Another key finding from this analysis is the association between pre-fracture mobility, as indicated by the new mobility score, and in-hospital mortality. Patients who were independently mobile prior to hip fracture had a 16% reduction in odds of in-hospital mortality (OR 0.84, 95% CI 0.79–0.89, p < 0.001). This finding is corroborated by a UK systematic review and meta-analysis by Smith et al., where pre-fracture mobility was shown to be a significant indicator of mortality following surgery (RR 0.13, 95% CI 0.05–0.34) [15]. Increasing age and male gender were also significant predictors of mortality with females being 44% less likely to die in hospital following a hip fracture than males (OR 0.56, 95% CI 0.41–0.76, p < 0.001).

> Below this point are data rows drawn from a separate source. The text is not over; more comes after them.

(** * Prime sieve over pipes and processes (user/primes.c)

    The program is a chain of processes connected by pipes.  Every process
    is modelled by its control point (a source line that issues a system
    call) together with the C locals live at that point; the kernel is a
    transition function on a process table, a pipe table and the console.
    A schedule picks which process performs its next system call.

    Two functions of the other programs are modelled as well, as functions
    on C strings and buffers: [get_path_name] of user/find.c and
    [readline_from_stdin] of user/xargs.c. *)

From Stdlib Require Import ZArith List Lia Bool Znumtheory Sorted.
From stdpp Require Import base list.

Open Scope Z_scope.

(** ** Constants of user/primes.c *)

Definition START_PRIME : Z := 2.
Definition MAX_PRIMES : Z := 35.
Definition PIPE_INVALID : Z := -1.

(** C [int]: 32 bits, two's complement. *)
Definition INT_MAX : Z := 2147483647.
Definition to_int (z : Z) : Z := (z + 2 ^ 31) mod 2 ^ 32 - 2 ^ 31.

(** ** System-call interface (user/user.h) *)

(** The three format strings of the program. *)
Inductive line :=
| prime_line (n : Z)          (* "prime %d\n" *)
| pipe_error_line (n : Z)     (* "pipe error, current index: %d\n" *)
| fork_error_line (n : Z).    (* "fork error, current index: %d\n" *)

Inductive syscall :=
| sys_printf (l : line)
| sys_pipe
| sys_fork
| sys_close (fd : Z)
| sys_read (fd : Z)
| sys_write (fd : Z) (v : Z)
| sys_wait
| sys_exit (status : Z)
| no_syscall.   (* a control point that only computes *)

(** What a system call hands back: the [int] result, the two descriptors
    [pipe] stores into its argument and the word [read] stores into its
    buffer.  The last two are meaningful for a successful [pipe] and a
    successful [read] only. *)
Record sysret := SysRet { rv : Z; out_pipe : Z * Z; out_word : Z }.

Definition returns (r : Z) : sysret := SysRet r (0, 0) 0.

(** ** The program *)

(** [int pipe[2]] as the pair [(pipe[PIPE_READ], pipe[PIPE_WRITE])]. *)
Definition cursor : Type := Z * Z.
Definition no_pipe : cursor := (PIPE_INVALID, PIPE_INVALID).

(** [print_prime], line 52. *)
Definition print_prime (n : Z) : syscall := sys_printf (prime_line n).

(** [close_pipe_if_valid], lines 58-62. *)
Definition close_pipe_if_valid (p : Z) : syscall :=
  if negb (p =? PIPE_INVALID) then sys_close p else no_syscall.

(** Control points inside [deliver_prime] up to the fork, and its write
    branch; the child branch continues at the [stage_site]s. *)
Inductive dp_site :=
| L72_pipe | L74_printf | L75_exit
| L78_fork | L113_printf | L114_exit
| L119_write | L120_exit.

Inductive main_site :=
| L136_print | L139_for | M_deliver (d : dp_site)
| L150_close | L151_close | L154_wait | L156_return.

Inductive stage_site :=
| L81_close | L84_print | L91_read | S_deliver (d : dp_site)
| L103_close | L104_close | L105_close | L108_wait | L109_exit.

(** A process is either still in [main]'s frame (locals [i] and [p]) or in
    the child branch of some [deliver_prime] call (parameter [n], the array
    [pipe_left] points to, and the locals [pipe_right], [received_number]). *)
Inductive local :=
| in_main (at_ : main_site) (i : Z) (p : cursor)
| in_stage (at_ : stage_site) (n : Z) (pipe_left pipe_right : cursor)
           (received_number : Z).
(** * External scanner of tree-sitter-cangjie

    A shallow embedding of [src/tree-sitter-cangjie/src/scanner.c]: the
    scanner state, its (de)serialization, and the [scan] entry point with
    its three blocks (newline, indentation, multi-line raw string).

    Conventions of the model
    - a C [int] is a [Z]; widths and counters are assumed to stay below
      2^31 (signed overflow is undefined in C and is not modelled);
    - the array [indent_stack[100]] is a [list Z] of length 100; every
      access goes through [stack_get] / [stack_set], which report an index
      outside [0, 100) as [OutOfBounds] instead of performing it;
    - the host cursor [TSLexer] is the remaining input (code points), the
      column of the cursor and the characters consumed by the current
      call; [lookahead] is 0 at the end of the input. *)

From Stdlib Require Import ZArith NArith Lia Bool.
From Stdlib Require Import Init.Byte Strings.Byte.
From stdpp Require Import base list.

Local Open Scope Z_scope.

(** ** Results of memory accesses *)

Inductive region := IndentStack | Buffer.

Inductive result (A : Type) : Type :=
  | Ok (a : A)
  | OutOfBounds (r : region) (index : Z).
Arguments Ok {A} a.
Arguments OutOfBounds {A} r index.

#[global] Instance result_ret : MRet result := fun A a => Ok a.
#[global] Instance result_bind : MBind result := fun A B f m =>
  match m with
  | Ok a => f a
  | OutOfBounds r i => OutOfBounds r i
  end.

(** ** Data model *)

Inductive TokenType :=
  | MULTI_LINE_RAW_STRING_LITERAL
  | INDENT
  | DEDENT
  | NEWLINE.

Record Scanner := mkScanner {
  hash_count : Z;
  indent_stack : list Z;
  indent_stack_size : Z;
  current_indent : Z;
  at_line_start : bool
}.

Definition STACK_CAPACITY : Z := 100.

Definition set_at_line_start (s : Scanner) (b : bool) : Scanner :=
  mkScanner (hash_count s) (indent_stack s) (indent_stack_size s)
            (current_indent s) b.

Definition set_current_indent (s : Scanner) (n : Z) : Scanner :=
  mkScanner (hash_count s) (indent_stack s) (indent_stack_size s)
            n (at_line_start s).

Definition set_indent_stack_size (s : Scanner) (n : Z) : Scanner :=
  mkScanner (hash_count s) (indent_stack s) n
            (current_indent s) (at_line_start s).

Definition set_indent_stack (s : Scanner) (l : list Z) : Scanner :=
  mkScanner (hash_count s) l (indent_stack_size s)
            (current_indent s) (at_line_start s).

Definition set_hash_count (s : Scanner) (n : Z) : Scanner :=
  mkScanner n (indent_stack s) (indent_stack_size s)
            (current_indent s) (at_line_start s).

(** [scanner->indent_stack[i]] as an rvalue. *)
Definition stack_get (s : Scanner) (i : Z) : result Z :=
  if (0 <=? i) && (i <? STACK_CAPACITY) then
    match indent_stack s !! Z.to_nat i with
    | Some v => Ok v
    | None => OutOfBounds IndentStack i
    end
  else OutOfBounds IndentStack i.

(** [scanner->indent_stack[i] = v]. *)
Definition stack_set (s : Scanner) (i : Z) (v : Z) : result Scanner :=
  if (0 <=? i) && (i <? STACK_CAPACITY) && (i <? Z.of_nat (length (indent_stack s))) then
    Ok (set_indent_stack s (<[Z.to_nat i := v]> (indent_stack s)))
  else OutOfBounds IndentStack i.

(** The live part of the array: entries [0 .. indent_stack_size - 1],
    bottom first. *)
Definition stack_of (s : Scanner) : list Z :=
  take (Z.to_nat (indent_stack_size s)) (indent_stack s).

(** [tree_sitter_cangjie_external_scanner_create]: only the first slot of
    the freshly allocated array is written; [uninit i] stands for whatever
    the allocator left in slot [i]. *)
Definition tree_sitter_cangjie_external_scanner_create (uninit : nat -> Z) : Scanner :=
  {| hash_count := 0;
     indent_stack := 0 :: map uninit (seq 1 99);
     indent_stack_size := 1;
     current_indent := 0;
     at_line_start := true |}.

Abbreviation create := tree_sitter_cangjie_external_scanner_create.

(** ** The host cursor

    Modelled from the spec: the host lexing interface ([TSLexer] of
    [tree_sitter/parser.h], an external collaborator of the scanner): a
    one-character lookahead, the current column, and [advance]. *)

Record TSLexer := mkLexer {
  input : list Z;
  column : N;
  token : list Z;
  result_symbol : option TokenType
}.

Definition start_lexer (text : list Z) (col : N) : TSLexer :=
  mkLexer text col [] None.

Definition lookahead (lx : TSLexer) : Z :=
  match input lx with
  | [] => 0
  | c :: _ => c
  end.

Definition get_column (lx : TSLexer) : Z := Z.of_N (column lx).

(** [lexer->advance(lexer, false)]: the column restarts after a line
    feed. *)
Definition advance (lx : TSLexer) : TSLexer :=
  match input lx with
  | [] => lx
  | c :: rest =>
      mkLexer rest (if c =? 10 then 0%N else N.succ (column lx))
              (token lx ++ [c]) (result_symbol lx)
  end.

Definition set_result_symbol (lx : TSLexer) (t : TokenType) : TSLexer :=
  mkLexer (input lx) (column lx) (token lx) (Some t).

(** ** The scan function *)

(** A block of [scan] either returns from the function or lets control
    continue with the next block. *)
Inductive flow :=
  | Return (b : bool) (s : Scanner) (lx : TSLexer)
  | Continue (s : Scanner) (lx : TSLexer).

(** Lines 109-116: the run of spaces and tabs. *)
Fixpoint skip_whitespace (fuel : nat) (lx : TSLexer) (indent : Z) : Z * TSLexer :=
  match fuel with
  | O => (indent, lx)
  | S fuel' =>
      if (lookahead lx =? 32) || (lookahead lx =? 9) then
        skip_whitespace fuel' (advance lx)
          (if lookahead lx =? 9 then indent + 4 else indent + 1)
      else (indent, lx)
  end.

(** Lines 142-144: pop while more than one entry is left and the top
    exceeds [indent]. *)
Fixpoint pop_loop (fuel : nat) (s : Scanner) (indent : Z) : result Scanner :=
  match fuel with
  | O => Ok s
  | S fuel' =>
      if indent_stack_size s >? 1 then
        top ← stack_get s (indent_stack_size s - 1);
        if top >? indent then
          pop_loop fuel' (set_indent_stack_size s (indent_stack_size s - 1)) indent
        else Ok s
      else Ok s
  end.

(** Lines 131-156: the comparison with the top of the stack. *)
Definition compare_indent (s : Scanner) (lx : TSLexer)
    (valid_symbols : TokenType -> bool) (indent : Z) : result flow :=
  previous_indent ← stack_get s (indent_stack_size s - 1);
  if (indent >? previous_indent) && valid_symbols INDENT then
    s ← stack_set s (indent_stack_size s) indent;
    let s := set_indent_stack_size s (indent_stack_size s + 1) in
    let s := set_current_indent s indent in
    let s := set_at_line_start s false in
    Ok (Return true s (set_result_symbol lx INDENT))
  else
    f ← (if (indent <? previous_indent) && valid_symbols DEDENT then
           s ← pop_loop (Z.to_nat (indent_stack_size s)) s indent;
           top ← stack_get s (indent_stack_size s - 1);
           if top =? indent then
             let s := set_current_indent s indent in
             let s := set_at_line_start s false in
             Ok (Return true s (set_result_symbol lx DEDENT))
           else Ok (Continue s lx)
         else Ok (Continue s lx));
    match f with
    | Return b s lx => Ok (Return b s lx)
    | Continue s lx =>
        let s := set_current_indent s indent in
        let s := set_at_line_start s false in
        Ok (Continue s lx)
    end.

(** Lines 106-156. *)
Definition scan_indentation (s : Scanner) (lx : TSLexer)
    (valid_symbols : TokenType -> bool) : result flow :=
  let '(indent, lx) := skip_whitespace (length (input lx)) lx 0 in
  if (lookahead lx =? 47) && (get_column lx =? indent) then
    Ok (Return false (set_at_line_start s false) lx)
  else if (lookahead lx =? 10) || (lookahead lx =? 13) || (lookahead lx =? 0) then
    Ok (Return false (set_at_line_start s false) lx)
  else compare_indent s lx valid_symbols indent.

(** Lines 162-165: the opening run of ['#']. *)
Fixpoint count_hashes (fuel : nat) (lx : TSLexer) (hash_count : Z) : Z * TSLexer :=
  match fuel with
  | O => (hash_count, lx)
  | S fuel' =>
      if lookahead lx =? 35 then count_hashes fuel' (advance lx) (hash_count + 1)
      else (hash_count, lx)
  end.

(** Lines 187-190: at most [hash_count] closing ['#']. *)
Fixpoint count_closing (fuel : nat) (lx : TSLexer) (closing_hash_count hash_count : Z)
    : Z * TSLexer :=
  match fuel with
  | O => (closing_hash_count, lx)
  | S fuel' =>
      if (lookahead lx =? 35) && (closing_hash_count <? hash_count) then
        count_closing fuel' (advance lx) (closing_hash_count + 1) hash_count
      else (closing_hash_count, lx)
  end.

This is also consistent with the literature with a recent analysis of the Swedish registry by Ahman et al., demonstrating that age (HR 1.06, p < 0.001) and male gender (HR 1.45, p < 0.001) were associated with higher mortality [16].

Furthermore, the findings presented are similar to that of the Scottish Hip Fracture Audit database by Holt et al., where age (p < 0.001), gender (p < 0.001), and pre-fracture mobility (p < 0.007) were significant predictors of 30-day and 120-day mortality [17]. Similar to this research, time to surgery did not confer a survival advantage in terms of early mortality. However, it is important to distinguish between ‘time to surgery from admission’ and ‘time from fracture to surgery’. This may be an important confounding variable, especially considering the geographical distribution of the population and variation in access to trauma centres. In cases where time of fracture is known, this information should be included as a variable in the IHFD. Furthermore, one could postulate that patients who were mobilised early would also have shorter length of stay, which, in turn, could be associated with lower in-hospital mortality. However, length of stay was not predictive of in-hospital mortality on univariate analysis. This may be due to the large number of confounding variables associated with length of stay. Finally, surgical volume has also been shown to positively impact on in-hospital mortality and this variable is not currently recorded in the IHFD [18].

Strengths and limitations

This is the first time that predictors of in-hospital mortality have been investigated on a national scale in the Irish setting. All 16 trauma centres in the Republic of Ireland were included in the analysis, thus, there was no selection bias and the findings are representative of the Irish population. However, owing to the lack of data linkage to the National Death Register, this research investigated in-hospital mortality only and not 1-year mortality. Further research into longer term outcomes is underway. In relation to the statistical methodology, the authors reported odds ratios as the output from the logistic regression analysis, which may result in an overestimation of the protective effect of some variables. Moving forward, outcomes other than survival should be incorporated into the IHFD, so that the importance of quality of life and the patient’s experience can be emphasised. Notwithstanding, the IHFD is a large and rich database and is an important source of health intelligence.

Conclusion

Older males with poor pre-fracture mobility who were not mobilised the day of/after surgery had the highest risk of in-hospital mortality. The ability to be mobilised on the day of/after surgery is a good composite measure of both patient and organisational factors in orthogeriatric care. The findings of this research support the adoption of early mobilisation on the day of/after surgery as a formal best practice standard in hip fracture care.